Upon first start Firefox opens a Mozilla webpage that includes Google
Analytics. There is no opting out of that short of expecting it in advance and
disabling your network connection before launching the browser. Their defence
is that they have a "special argument" with Google and they pinky-promise not
to use the data for any other purpose. Facebook also pinky-promised to not use
2FA phone numbers for advertising and then broke that promise (and got away
with it, telling others they can do it too and get away with it easily).

Firefox has opt-out telemetry, which is already in breach of the GDPR. The
GDPR states that any non-essential data collection should be opt-in, and
telemetry is definitely not essential. Worse, Firefox has telemetry to count
the percentage of users who _disable_ telemetry, which means there is no user-
friendly way to _completely_ prevent it from phoning home.

Sources:
[https://twitter.com/jonathansampson/status/11658588961766604...](https://twitter.com/jonathansampson/status/1165858896176660480)

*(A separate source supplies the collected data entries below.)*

(** X16: [defStringParam], [stringParam] and [boolParam] give back what
    was encoded, with the default left out of the URL; the exceptions
    are an [undefined] value under a defined default, which comes back
    as the default, and any present text, which [boolParam] reads as
    [true]. *)
Theorem plain_codecs_roundtrip :
  (forall init v,
      decode (Concrete.defStringParam init) (encode (Concrete.defStringParam init) v) = v
      /\ (encode (Concrete.defStringParam init) v = None <-> v = init))
  /\ (forall init s,
        decode (stringParam init) (encode (stringParam init) (Some s)) = Some s)
  /\ (forall init, decode (stringParam init) (encode (stringParam init) None) = init)
  /\ (forall init v, encode (stringParam init) v = None <-> v = init \/ v = None)
  /\ (forall b, decode boolParam (encode boolParam b) = b)
  /\ (forall e, decode boolParam (Some e) = true).
Proof.
  repeat split.
  - cbn. destruct (String.eqb_spec v init) as [->|Hne]; reflexivity.
  - cbn. destruct (String.eqb_spec v init) as [->|Hne]; [reflexivity|discriminate].
  - intros ->. cbn. rewrite String.eqb_refl. reflexivity.
  - intros init s. cbn. case_bool_decide; [subst init|]; reflexivity.
  - intros init. cbn. case_bool_decide; [subst init|]; reflexivity.
  - cbn. case_bool_decide; [auto|]. intros ->. auto.
  - cbn. intros [-> | ->].
    + rewrite bool_decide_eq_true_2; reflexivity.
    + case_bool_decide; reflexivity.
  - intros []; reflexivity.
Qed.
(** C6, a witness: forms that carry the emails of A, of B and of A again
    give the record of A, from the first form, and then the record of B. *)
Lemma staff_first_occurrence_wins_witness :
  let urljoin := fun base ref => Ok (base +:+ ref) in
  let staff := [ {| sr_name := "Dr. A"; sr_email := Some "a@rguktong.ac.in";
                    sr_photo := None; sr_bio := None |};
                 {| sr_name := "Dr. B"; sr_email := Some "b@rguktong.ac.in";
                    sr_photo := None; sr_bio := None |} ] in
  let forms := Soup.find_all_located profile_form three_forms_page in
  NoDup (sr_email <$> staff)
  /\ (forall r, r ∈ staff ->
        exists i form card,
          first_with_email forms i form (sr_email r)
          /\ Soup.find_parent staff_card form = Some card
          /\ staff_of_card urljoin (sr_email r) card = Ok r)
  /\ (forall i form e,
        first_with_email forms i form e ->
        match Soup.find_parent staff_card form with
        | Some card => exists r, r ∈ staff /\ staff_of_card urljoin e card = Ok r
        | None => e ∉ sr_email <$> staff
        end)
  /\ (forall a b r r' i j form form',
        (a < b)%nat -> staff !! a = Some r -> staff !! b = Some r' ->
        first_with_email forms i form (sr_email r) ->
        first_with_email forms j form' (sr_email r') ->
        (i < j)%nat)
  /\ (sr_email <$> staff) `sublist_of` omap form_email forms
  /\ Soup.self <$> forms = Soup.find_all profile_form three_forms_page.
Proof.
  apply (staff_first_occurrence_wins (fun base ref => Ok (base +:+ ref)) three_forms_page).
  reflexivity.
Defined.

(** C6, the input that refutes it as stated: two profile forms carry the
    same email, the first outside any card, the second inside one; the first
    takes the email and gives no record, the second is dropped as a repeat,
    and no record is emitted for the email. *)
Lemma staff_first_form_without_card_counterexample :
  (form_email <$> Soup.find_all_located profile_form repeated_email_page)
    = [Some (Some "hod@rguktong.ac.in"); Some (Some "hod@rguktong.ac.in")]
  /\ (forall urljoin, staff_of urljoin repeated_email_page = Ok []).
Proof. split; [reflexivity|]. intros urljoin. reflexivity. Qed.

(** ** The response cache *)

Section CacheLaws.
Context {V : Type}.
Implicit Types (c : Cache.t V) (k : string) (v : V).

Lemma filter_none {A} (P : A -> Prop) `{!forall x, Decision (P x)} (l : list A) :
  (forall x, x ∈ l -> ~ P x) -> filter P l = [].
Proof.
  induction l as [|x l IH]; intros Hl; [done|].
  rewrite filter_cons_False by (apply Hl; left).
  apply IH. intros y Hy. apply Hl. by right.
Qed.
(** [z.enum([...])], decoding the accepted literal with [decode]. *)
Definition enum (A : Type) (options : list jsstring)
           (decode : jsstring -> option A) : ZodType A :=
  fun p v =>
    match v with
    | Some (JString s) =>
        match decode s with
        | Some a => mkParsed [] (Some a)
        | None => mkParsed [issue (invalid_enum_value options s) p None] None
        end
    | _ => mkParsed [issue (invalid_enum_type options (getParsedType v)) p None]
                    None
    end.

(** [inner.default(d)]: [undefined] is replaced by [d] and parsed. *)
Definition default (A : Type) (inner : ZodType A) (d : json) : ZodType A :=
  fun p v =>
    match v with
    | None => inner p (Some d)
    | Some _ => inner p v
    end.

(** [inner.optional()], what [.partial()] wraps a key in. *)
Definition optional (A : Type) (inner : ZodType A) : ZodType (option A) :=
  fun p v =>
    match v with
    | None => mkParsed [] (Some None)
    | Some _ =>
        let r := inner p v in
        mkParsed (issues r) (option_map Some (value r))
    end.

End WithLibrary.

End Zod.

(* ================================================================= *)
(** ** [requestSchema] *)

Module Mode.
(** The literal union ["text" | "url" | "video"]. *)
Inductive t := text | url | video.

Definition options : list jsstring := [js "text"; js "url"; js "video"].

Definition decode (s : jsstring) : option t :=
  if JsString.eqb s (js "text") then Some text
  else if JsString.eqb s (js "url") then Some url
  else if JsString.eqb s (js "video") then Some video
  else None.
End Mode.

(** [parsed.data]: the inferred type of the schema. *)
Record GenerationRequest := mkRequest {
  mode : Mode.t;
  voice : jsstring;
  content : option jsstring;
  url : option jsstring;
  videoUrl : option jsstring
}.

Definition asciiLetter (c : N) : bool := between 65 90 c || between 97 122 c.

(** [/^[a-z-]+$/i.test(s)].  The [i] flag makes the class match a code
    unit whose canonical (upper-case) form is that of a member; a code unit
    from 128 on never canonicalises into ASCII, so the class matches the
    ASCII letters of either case and the hyphen. *)
Definition voiceRegex (s : jsstring) : bool :=
  truthy s && forallb (fun c => asciiLetter c || N.eqb c 45) s.

(** The result of [requestSchema.safeParse]. *)
Inductive SafeParse :=
| success (data : GenerationRequest)
| failure (error : list Zod.ZodIssue).

Section Schema.
Variable lib : Zod.Library.

Definition modeSchema : Zod.ZodType Mode.t :=
  Zod.enum lib Mode.options Mode.decode.

Definition voiceSchema : Zod.ZodType jsstring :=
  Zod.default
    (Zod.string_ lib
       [Zod.min 2 None;
        Zod.max 32 None;
        Zod.regex voiceRegex
          (Some (js "Voice id must be alphanumeric or hyphenated"))])
    (JString (js "alloy")).

Definition contentSchema : Zod.ZodType (option jsstring) :=
  Zod.optional
    (Zod.string_ lib
       [Zod.min 50 (Some (js "Provide at least 50 characters of text."))]).

Definition urlSchema : Zod.ZodType (option jsstring) :=
  Zod.optional (Zod.string_ lib [Zod.url None]).

Definition videoUrlSchema : Zod.ZodType (option jsstring) :=
  Zod.optional (Zod.string_ lib [Zod.url None]).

Their "tracking protection" explicitly whitelists Google and Facebook even
though they are the two biggest offenders when it comes to privacy and you'd
expect even the worst tracking protection solution to at least block some
resources on those domains, but instead Firefox explicitly whitelists
everything on there.

Source:
[https://news.ycombinator.com/item?id=20112398](https://news.ycombinator.com/item?id=20112398)

For a browser and company that boasts about privacy every possible time they
are actually putting people at risk by giving them a false sense of security.